Greta Thunberg and the Green Canal: A Protest at the Heart of Venice

On the weekend of 22–24 November 2025, Venice’s iconic waterways were transformed — at least temporarily — into a vivid symbol of environmental alert.   Among those involved was Greta Thunberg, who joined activists from Extinction Rebellion in pouring green dye into the celebrated Grand Canal.  

What Happened

The protest saw the waters of the Grand Canal dyed bright green using a fluorescent, “environmentally harmless” tracer dye — similar to substances used in environmental monitoring.  

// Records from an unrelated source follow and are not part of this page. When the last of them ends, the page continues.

(** [value << 32 | replica] is the base-2^32 number with these two digits. *)
Lemma as_u64_sum a : wf a → as_u64 a = value a * U32 + replica_u16 (replica_id a).
Proof.
  intros [_ Hr]. unfold as_u64. rewrite N.shiftl_mul_pow2.
  rewrite <- N.lxor_lor, <- N.add_nocarry_lxor; [done|..].
  all: apply N.bits_inj_0; intros n; rewrite N.land_spec.
  all: destruct (N.lt_ge_cases n 32) as [Hn|Hn].
  1,3: by rewrite N.mul_pow2_bits_low by done.
  all: rewrite (N.bits_above_log2 (replica_u16 _)), andb_false_r; [done|].
  all: destruct (N.eq_0_gt_0_cases (replica_u16 (replica_id a))) as [->|Hp]; [simpl; lia|].
  all: apply N.log2_lt_pow2; [done|].
  all: eapply N.lt_le_trans; [exact Hr|]; unfold U16; apply N.pow_le_mono_r; lia.
Qed.

(** Numeric order of the packed form is the order of timestamps. *)
Lemma cmp_as_u64 a b : wf a → wf b → cmp (as_u64 a) (as_u64 b) = cmp a b.
Proof.
  intros Ha Hb. rewrite !as_u64_sum by done. destruct Ha as [_ Ha], Hb as [_ Hb].
  unfold U16, U32 in *. destruct (cmp a b) eqn:E.
  - apply cmp_eq_iff in E as ->. apply cmp_refl.
  - fold (olt a b) in E. apply olt_iff in E. apply N.compare_lt_iff. nia.
  - apply cmp_gt_lt in E. fold (olt b a) in E. apply olt_iff in E.
    apply N.compare_gt_iff. nia.
Qed.

(** *** A replica's clock over time

    A replica ticks its clock for each local operation and observes the
    timestamp of each remote operation it applies. *)
Inductive event := Tick | Observe (timestamp : t).

(** The clock after the events and the timestamps it issued, oldest first. *)
Fixpoint run (clock : t) (evs : list event) : t * list t :=
  match evs with
  | [] => (clock, [])
  | Tick :: evs => let '(issued, clock) := tick clock in
                   let '(clock, later) := run clock evs in (clock, issued :: later)
  | Observe ts :: evs => run (observe clock ts) evs
  end.

Lemma value_tick clock : value clock + 1 < U32 → value (tick clock).2 = value clock + 1.
Proof. intros. simpl. by apply N.mod_small. Qed.

Lemma value_observe clock ts :
  N.max (value clock) (value ts) + 1 < U32 →
  value (observe clock ts) = N.max (value clock) (value ts) + 1.
Proof. intros. simpl. by apply N.mod_small. Qed.

(** No event list of this shape overflows the 32-bit counter. *)
Definition fits (bound : N) (clock : t) (evs : list event) : Prop :=
  value clock ≤ bound ∧ Forall (λ e, match e with Tick => True | Observe ts => value ts ≤ bound end) evs ∧
  bound + N.of_nat (length evs) < U32.

Lemma fits_tick b clock evs : fits b clock (Tick :: evs) → fits (b + 1) (tick clock).2 evs.
Proof.
  intros (Hc & He & Hb). simpl length in Hb. apply Forall_cons in He as [_ He].
  split_and!; [rewrite value_tick; lia| |lia].
  eapply Forall_impl; [exact He|]. intros []; simpl; lia.
Qed.

Lemma fits_observe b clock ts evs :
  fits b clock (Observe ts :: evs) → fits (b + 1) (observe clock ts) evs.
Proof.
  intros (Hc & He & Hb). simpl length in Hb. apply Forall_cons in He as [? He].
  split_and!; [rewrite value_observe; lia| |lia].
  eapply Forall_impl; [exact He|]. intros []; simpl; lia.
Qed.

Lemma run_issued_ge b clock evs :
  fits b clock evs → Forall (λ ts, value clock ≤ value ts) (run clock evs).2.
Proof.
  revert b clock. induction evs as [|[|ts] evs IH]; intros b clock Hf; simpl; [done|..].
  - pose proof (fits_tick _ _ _ Hf) as Hf'. specialize (IH _ _ Hf').
    destruct Hf as (? & ? & ?). simpl length in *. rewrite value_tick in IH by lia.
    simpl in IH. destruct (run _ evs); simpl in *. constructor; [lia|].
    eapply Forall_impl; [exact IH|]. simpl; lia.
  - pose proof (fits_observe _ _ _ _ Hf) as Hf'. specialize (IH _ _ Hf').
    destruct Hf as (? & He & ?). apply Forall_cons in He as [? ?].
    simpl length in *. rewrite value_observe in IH by lia.
    eapply Forall_impl; [exact IH|]. simpl; lia.
Qed.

The demonstration wasn’t confined to Venice: activists from Extinction Rebellion conducted parallel actions in other Italian cities, dyeing rivers, canals, fountains and lakes.  

In Venice, the group hung a large banner reading “Stop Ecocide” from the city’s historic Rialto Bridge, while many participants were dressed in red outfits and veiled faces — creating a dramatic, visually arresting scene.  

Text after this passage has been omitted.